Akbarpura, or Akbarpūra is a village, which is located roughly  northeast of Peshawar and is part of Pabbi Tehsil of Nowshera District of Khyber Pakhtunkhwa in Pakistan.  Akbarpura is named after the Mughal Emperor Akbar, who camped there before going to Afghanistan. It was known originally as Sapalikhera. Akbarpura is noted for its Sufi shrines Baba Saib and Nanga Baba.

Overview and history

Religion 
The entire population of Akbarpura is Sunni Muslims. Before the Pakistan-India partition there were several Hindu families residing in the village but most of them left for India after its independence, other Hindu families converted to Islam.

Borders and Population 
Akbarpura is one of the densely populated villages in District Nowshera, and serves as a local  business hub for the surrounding villages. Some main villages located around Akbarpua are Zakhi Miyana, Zahki Qabristan, Zakhi Kohna, Camp Korona, Zakhi Charbagh, Gari Momin, Jabba, Kandar, Tarkha, Natal, Khoshmakam.
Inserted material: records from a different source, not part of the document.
Lemma join_tokens_cons sep ts tss :
  tss <> [] -> join_tokens sep (ts :: tss) = ts ++ sep ++ join_tokens sep tss.
Proof. by destruct tss. Qed.

Lemma lexed_join ss tss sep seps :
  Forall2 lexed ss tss -> opens sep seps -> boundary (bytes sep) -> sep <> "" ->
  lexed (Join ss sep) (join_tokens seps tss).
Proof.
  intros H Hsep Hb Hne. induction H as [|s ts ss tss Hs H IH]; [apply lexed_empty|].
  destruct H as [|s2 ts2 ss tss Hs2 H]; [done|].
  rewrite Join_cons, join_tokens_cons by done. apply lexed_app; [done| |].
  - by apply opens_app.
  - by destruct sep.
Qed.

(** * Parsing tokens *)

(** [reads ts e]: a predicate's tokens read as [e], whatever follows. *)
Definition reads (ts : list token) (e : SqlExpr) : Prop :=
  forall n rest, 3 * length ts <= n -> parse n LNot (ts ++ rest) = Some (e, rest).

Fixpoint chain (f : SqlExpr -> SqlExpr -> SqlExpr) (es : list SqlExpr) : SqlExpr :=
  match es with
  | [] => EConst true
  | [e] => e
  | e :: es' => f e (chain f es')
  end.

Lemma chain_cons f e es : es <> [] -> chain f (e :: es) = f e (chain f es).
Proof. by destruct es. Qed.

Lemma length_join_cons sep ts tss :
  length ts <= length (join_tokens sep (ts :: tss)).
Proof. destruct tss; [done|]. rewrite join_tokens_cons, length_app by done. lia. Qed.

Lemma parse_and n tss es rest :
  Forall2 reads tss es -> tss <> [] -> next_key "and" rest = None ->
  3 * length (join_tokens [TKey "and"] tss) < n ->
  parse n LAnd (join_tokens [TKey "and"] tss ++ rest) = Some (chain EAnd es, rest).
Proof.
  intros H Hne Hrest. revert n. induction H as [|ts e tss es He H IH]; [done|].
  intros [|n] Hn; [lia|]. destruct H as [|ts2 e2 tss es He2 H]; cbn [parse].
  - cbn [join_tokens] in *. rewrite He by lia. simpl. by rewrite Hrest.
  - rewrite join_tokens_cons in * by done. rewrite chain_cons by done.
    rewrite !length_app in Hn. cbn [length] in Hn.
    rewrite <- app_assoc, He by lia. cbn [app mbind option_bind next_key].
    rewrite decide_True by done.
    rewrite IH by (done || lia). done.
Qed.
Several families/castes are presented in Akbarpura: 

 Bukhari Syeds (40%–45%); 
 The Mians (Miangaan) the descendants of a well known saint Syed Abdul Wahab known as Akhund Panjo Baba (25–30%); 
 Other castes including The Qazi, Parachas, Jhakars, Awan, Bajoury.

Sufism 
Among the Sufi shrines are Akhund Panju Baba, Nanga Baba, Nadan Shaheed. Every day hundreds of people do visit these shrines to pay their respect to the Sufis. Abdul Wahab alias Akhund Panju Baba was a famous Sufi and preacher of Islam. Thousands of Hindus embraced Islam on his hand. Baba sahib migrated from  Sawabi during Gaju Khan era due to Clashes between Ghazi Khan (Akhund Panju's father) and Gaju Khan to Akbarpura, he started his teachings and preaching from the Misri Pura area of Akbarpura, where today his tomb is present. Akhund Panju's descendants are locally called as Miangaan.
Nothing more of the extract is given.